What to do » The lines below that include "Lemma" are to be found and copied.

(Collection entries)
____

(** The signals of a run are those of its funds. *)
Lemma compute_signals_In config w sigs sig :
  compute_signals config w = Some sigs ->
  In sig sigs ->
  exists fc, In fc (funds config) /\
             compute_signal (strategy config) w fc = Some sig.
Proof.
  unfold compute_signals. intros Hm Hin.
  apply mapM_Some in Hm.
  apply list_elem_of_In, list_elem_of_lookup_1 in Hin. destruct Hin as [i Hi].
  destruct (Forall2_lookup_r _ _ _ _ _ Hm Hi) as (fc & Hfc & Hs).
  exists fc. split; [| assumption].
  apply list_elem_of_In. eapply list_elem_of_lookup_2; eassumption.
Qed.

(** What can be said of the type of any signal of the loop body. *)
Lemma compute_signal_kinds st w fc sig :
  compute_signal st w fc = Some sig ->
  let held := get_current_shares (FundCfg.code fc) (trade_log w) in
  let max := FundCfg.max_shares fc in
  (In (signal_type sig) signal_types
   \/
   (signal_type sig = "" /\ can_execute sig = false /\ max <= held /\
    FundCfg.volatility fc <> "low" /\
    (block_reasons sig = [BExtraUsed held max] \/
     block_reasons sig = [BNoLastBuy held max] \/
     exists drop,
       block_reasons sig = [BDropShort held max drop (extra_drop_pct st)]))) /\
  (can_execute sig = true -> In (signal_type sig) executable_types) /\
  (signal_type sig = "extra_buy" ->
   has_used_extra (FundCfg.code fc) (trade_log w) = false).
Proof.
  unfold signal_types, executable_types.
  destruct (String.eqb_spec (FundCfg.volatility fc) "low") as [Hlow | Hvol].
  { rewrite compute_signal_low by assumption. cbv zeta. intros [= <-].
    destruct (_ <? _), (fetch_current_nav w _) as [[d v]|]; cbn;
      (split; [| split]); intros; try discriminate; auto 10. }
  intros Hs. apply compute_signal_timed in Hs; [| assumption].
  destruct Hs as [(_ & ->) | (_ & latest & ma & dev & th & _ & _ & _ & _ & Hv)].
  { cbn. (split; [| split]); intros; try discriminate; auto 10. }
  pose proof (measured_signal_fields w fc latest ma dev) as Hf. cbv zeta in Hf.
  destruct Hf as (_ & Hnav & _ & _ & _ & Hheld & Hextra & _ & Hty & Hcan & _ & Hbl).
  unfold verdict in Hv.
  destruct (nleb (sell_pct th) dev); [| destruct (nleb dev (buy_pct th))].
  - injection Hv as <-.
    pose proof (sell_branch_fields st w (FundCfg.code fc) dev (sell_pct th)
                  (measured_signal w fc latest ma dev)) as Hs.
    cbv zeta in Hs. destruct Hs as (_ & _ & -> & _).
    destruct (_ >? 0); cbn; (split; [| split]); intros; try discriminate; auto 10.
  - apply buy_branch_cases in Hv; [| assumption]. cbv zeta in Hv.
    rewrite Hheld in Hv.
    destruct Hv as [(-> & _) | [(-> & _ & Hused & _) | (-> & Hge & Hc & Hb)]];
      cbn; (split; [| split]); intros; try discriminate; auto 10.
    + right. repeat (split; [assumption || reflexivity |]).
      destruct Hb as [(_ & ->) | [(_ & _ & ->) | (_ & lbn & drop & _ & _ & _ & ->)]];
        eauto.
    + congruence.
  - injection Hv as <-. cbn. rewrite Hcan.
    (split; [| split]); intros; try discriminate; auto 10.
Qed.

(** A signal whose type is unset came out of the buy branch with the
    regular quota full and the extra buy refused. *)
Lemma compute_signal_unset st w fc sig :
  compute_signal st w fc = Some sig ->
  signal_type sig = "" ->
  FundCfg.volatility fc <> "low" /\
  can_execute sig = false /\
  exists dev th,
    deviation_pct sig = Some dev /\
    get_thresholds st (FundCfg.volatility fc) = Some th /\
    nleb (sell_pct th) dev = false /\
    nleb dev (buy_pct th) = true /\
    let code := FundCfg.code fc in
    let held := get_current_shares code (trade_log w) in
    let max := FundCfg.max_shares fc in
    max <= held /\
    ((has_used_extra code (trade_log w) = true /\
      block_reasons sig = [BExtraUsed held max])
     \/
     (has_used_extra code (trade_log w) = false /\
      get_last_buy_nav code (trade_log w) = None /\
      block_reasons sig = [BNoLastBuy held max])
     \/
     (has_used_extra code (trade_log w) = false /\
      exists last_buy_nav drop,
        get_last_buy_nav code (trade_log w) = Some last_buy_nav /\
        drop_from_last (current_nav sig) last_buy_nav = Some drop /\
        nltb (extra_drop_pct st) drop = true /\
        block_reasons sig = [BDropShort held max drop (extra_drop_pct st)])).
Proof.
  intros Hs Hty.
  destruct (String.eqb_spec (FundCfg.volatility fc) "low") as [Hlow | Hvol].
  { exfalso. rewrite compute_signal_low in Hs by assumption. cbv zeta in Hs.
    injection Hs as <-.
    destruct (_ <? _), (fetch_current_nav w _) as [[d v]|]; discriminate. }
  split; [assumption |].
  apply compute_signal_timed in Hs; [| assumption].
  destruct Hs as [(_ & ->) | (_ & latest & ma & dev & th & _ & _ & _ & Hth & Hv)];
    [discriminate |].
  pose proof (measured_signal_fields w fc latest ma dev) as Hf. cbv zeta in Hf.
  destruct Hf as (_ & _ & _ & _ & Hdev & Hheld & _ & _ & Hunset & _).
  pose proof (verdict_keeps _ _ _ _ _ _ _ Hv) as (_ & Hkeep & _).
  unfold verdict in Hv.
  destruct (nleb (sell_pct th) dev) eqn:Hsell.
  { exfalso. injection Hv as <-.
    pose proof (sell_branch_fields st w (FundCfg.code fc) dev (sell_pct th)
                  (measured_signal w fc latest ma dev)) as Hb.
    cbv zeta in Hb. destruct Hb as (_ & _ & Hb & _). rewrite Hb in Hty.
    destruct (_ >? 0); discriminate. }
  destruct (nleb dev (buy_pct th)) eqn:Hbuy.
  2:{ exfalso. injection Hv as <-. discriminate. }
  pose proof (buy_branch_nav _ _ _ _ _ _ _ _ Hv) as Hnav.
  apply buy_branch_cases in Hv; [| assumption]. cbv zeta in Hv.
  rewrite Hheld, <- Hnav in Hv.
  destruct Hv as [(E & _) | [(E & _) | (_ & Hge & Hcan & Hb)]];
    [rewrite E in Hty; discriminate | rewrite E in Hty; discriminate |].
  split; [assumption |].
  exists dev, th. rewrite Hkeep. cbv zeta. auto 10.
Qed.

(** *** Low-volatility funds *)

(** A fund of tier "low" always gets a signal: it is [hold_buy] with
    [can_execute] true exactly when the shares [get_current_shares] counts
    for it (the rows of every action) are below [max_shares], and [none]
    with [can_execute] false exactly otherwise.  No moving average or
    deviation is computed, and the verdict (type, [can_execute], reason,
    blocks, held shares) is the same under any other strategy, clock and
    price provider as long as the ledger is the same. *)
Theorem low_tier_signal st w fc :
  FundCfg.volatility fc = "low" ->
  exists sig,
    compute_signal st w fc = Some sig /\
    (let held := get_current_shares (FundCfg.code fc) (trade_log w) in
     (signal_type sig = "hold_buy" /\ can_execute sig = true
        <-> held < FundCfg.max_shares fc) /\
     (signal_type sig = "none" /\ can_execute sig = false
        <-> FundCfg.max_shares fc <= held)) /\
    ma250 sig = None /\ deviation_pct sig = None /\
    forall st' w',
      trade_log w' = trade_log w ->
      exists sig',
        compute_signal st' w' fc = Some sig' /\
        signal_type sig' = signal_type sig /\
        can_execute sig' = can_execute sig /\
        reason sig' = reason sig /\
        block_reasons sig' = block_reasons sig /\
        held_shares sig' = held_shares sig.
Proof.
  intros Hlow. rewrite compute_signal_low by assumption. cbv zeta.
  eexists. split; [reflexivity |].
  set (held := get_current_shares (FundCfg.code fc) (trade_log w)).
  split; [| split; [| split]].
  - destruct (held <? FundCfg.max_shares fc) eqn:Hlt;
      destruct (fetch_current_nav w (FundCfg.code fc)) as [[d v]|]; cbn;
      repeat split; try intros [? ?]; intros;
      try discriminate; try lia; reflexivity.
  - destruct (held <? _), (fetch_current_nav w _) as [[d v]|]; reflexivity.
  - destruct (held <? _), (fetch_current_nav w _) as [[d v]|]; reflexivity.
  - intros st' w' Hlog. rewrite compute_signal_low by assumption. cbv zeta.
    eexists. split; [reflexivity |].
    rewrite Hlog. fold held.
    destruct (held <? _), (fetch_current_nav w _) as [[d v]|],
             (fetch_current_nav w' _) as [[d' v']|]; cbn; tauto.
Qed.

____

Task answer »
Lemma compute_signals_In config w sigs sig :
Lemma compute_signal_kinds st w fc sig :
Lemma compute_signal_unset st w fc sig :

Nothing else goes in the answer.